─── Provided data

(** * CFPB complaint pipeline: ingestion, caching, filtering, classification

    A shallow embedding of the core of the repository:
    - [analysis/real_data_fetcher_lite.py]   (class [RealDataFetcher]),
    - [analysis/real_data_fetcher_search.py] (class [SearchAPIRealDataFetcher]),
    - [analysis/cfpb_analyzer.py]            (class [CFPBAnalyzer]).

    Conventions.
    - Instants ([datetime]) and durations ([timedelta]) are integers counting
      microseconds, the resolution of Python's [datetime].
    - Python [str] values are Rocq strings of 7-bit characters.
    - A pandas [DataFrame] is an ordered list of named, typed columns; a
      boolean mask is a [list bool]; [df[mask]] keeps the rows whose mask
      entry is [true].
    - Code that can raise returns a [result]; [print] calls that matter are
      kept as a list of messages.
    - Python's [float] and numpy's [float64] are IEEE 754 binary64 numbers:
      the primitive floats of the kernel. *)

From Stdlib Require Import ZArith List String Ascii Bool Lia.
From Stdlib Require Floats Uint63.
From stdpp Require Import base gmap strings list.

Local Open Scope string_scope.
Local Open Scope list_scope.
Local Open Scope Z_scope.

(* ===================================================================== *)
(** * Part I: the program                                                 *)
(* ===================================================================== *)

(** ** Exceptions and the error monad *)

Inductive exn : Type :=
| KeyError (key : string)
| AttributeError (attr : string)
| TypeError
| ValueError
| HTTPError
| ReError.

Inductive result (A : Type) : Type :=
| Ok (a : A)
| Raise (e : exn).
Arguments Ok {A} a.
Arguments Raise {A} e.

Definition rbind {A B} (m : result A) (k : A -> result B) : result B :=
  match m with
  | Ok a => k a
  | Raise e => Raise e
  end.

Notation "'let!' x ':=' m 'in' k" := (rbind m (fun x => k))
  (at level 10, x name, m at level 100, k at level 200).

Definition is_ok {A} (m : result A) : bool :=
  match m with Ok _ => true | Raise _ => false end.

(** ** Python strings *)

Module PyStr.

(** [str.isspace] on the ASCII range: TAB, LF, VT, FF, CR, FS, GS, RS, US
    and SPACE. *)
Definition isspace (c : ascii) : bool :=
  let n := nat_of_ascii c in
  ((9 <=? n)%nat && (n <=? 13)%nat) || ((28 <=? n)%nat && (n <=? 32)%nat).

Fixpoint lstrip (s : string) : string :=
  match s with
  | String c s' => if isspace c then lstrip s' else s
  | EmptyString => EmptyString
  end.

(** [rstrip] drops the maximal suffix of whitespace. *)
Fixpoint rstrip (s : string) : string :=
  match s with
  | EmptyString => EmptyString
  | String c s' =>
      match rstrip s' with
      | EmptyString => if isspace c then EmptyString else String c EmptyString
      | r => String c r
      end
  end.

(** [s.strip()] *)
Definition strip (s : string) : string := rstrip (lstrip s).

Definition lower_char (c : ascii) : ascii :=
  let n := nat_of_ascii c in
  if ((65 <=? n)%nat && (n <=? 90)%nat)%bool then ascii_of_nat (n + 32) else c.
(** * Storage backends of [utils.py]: a shallow embedding

    The module [utils.py] defines an abstract [storage_class] and three
    implementations, [storage_hdf5], [storage_memmap] and [storage_raw],
    that persist pairs (image, mask) chunk by chunk and serve them by
    index once [lock] was called.

    The embedding follows the Python text method by method:
    - an instance is its attribute dictionary, a [gmap string pyval];
      a private name [__x] used inside class [K] is the key [_K__x]
      (Python's name mangling);
    - the file system is a map from path strings to nodes;
    - a method is a computation over the pair (instance, file system)
      that returns a value or raises an exception, and keeps the effects
      it performed before raising. *)

From Stdlib Require Import ZArith Lia Ascii String.
From Stdlib.Strings Require Import Byte.
From stdpp Require Import base option list strings pretty gmap.

Local Open Scope string_scope.

(** ** Strings and paths *)

Module Str.

Definition mem (c : ascii) (chars : string) : bool :=
  existsb (Ascii.eqb c) (list_ascii_of_string chars).

(** [s.rstrip(chars)]: drops from the right end of [s] every
    character that occurs in [chars], up to the first one that does
    not. *)
Fixpoint rstrip (chars s : string) : string :=
  match s with
  | EmptyString => EmptyString
  | String c s' =>
      match rstrip chars s' with
      | EmptyString => if mem c chars then EmptyString else String c EmptyString
      | r => String c r
      end
  end.

Definition startswith_sep (s : string) : bool :=
  match s with
  | String c _ => Ascii.eqb c "/"
  | EmptyString => false
  end.

Fixpoint endswith_sep (s : string) : bool :=
  match s with
  | EmptyString => false
  | String c EmptyString => Ascii.eqb c "/"
  | String _ s' => endswith_sep s'
  end.

Definition is_empty (s : string) : bool :=
  match s with EmptyString => true | _ => false end.

(** [os.path.join(a, b)] of [posixpath], for two components. *)
Definition path_join (a b : string) : string :=
  if startswith_sep b || is_empty a then b
  else if endswith_sep a then a +:+ b
  else a +:+ "/" +:+ b.

(** [s] minus the prefix [p], when [s] starts with [p]. *)
Fixpoint strip_prefix (p s : string) : option string :=
  match p, s with
  | EmptyString, _ => Some s
  | String a p', String b s' => if Ascii.eqb a b then strip_prefix p' s' else None
  | String _ _, EmptyString => None
  end.

Fixpoint has_sep (s : string) : bool :=
  match s with
  | EmptyString => false
  | String c s' => Ascii.eqb c "/" || has_sep s'
  end.

End Str.

(** ** Configuration

    [config] is the dictionary handed to every constructor; the code
    reads the four keys below.  Sizes are counts. *)

Record Config := mkConfig {
  cfg_annotation_file : string;   (* config["annotation_file"] *)
  cfg_dataset_size : nat;         (* config["dataset_size"] *)
  cfg_target_shape : list nat;    (* config["target_shape"] *)
  cfg_chunk_size : nat            (* config["chunk_size"] *)
}.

──────

*Problem requirements*. Among the lines of the data above, count those containing the word "instance" and report the total alone.

*Solution for this task*. 2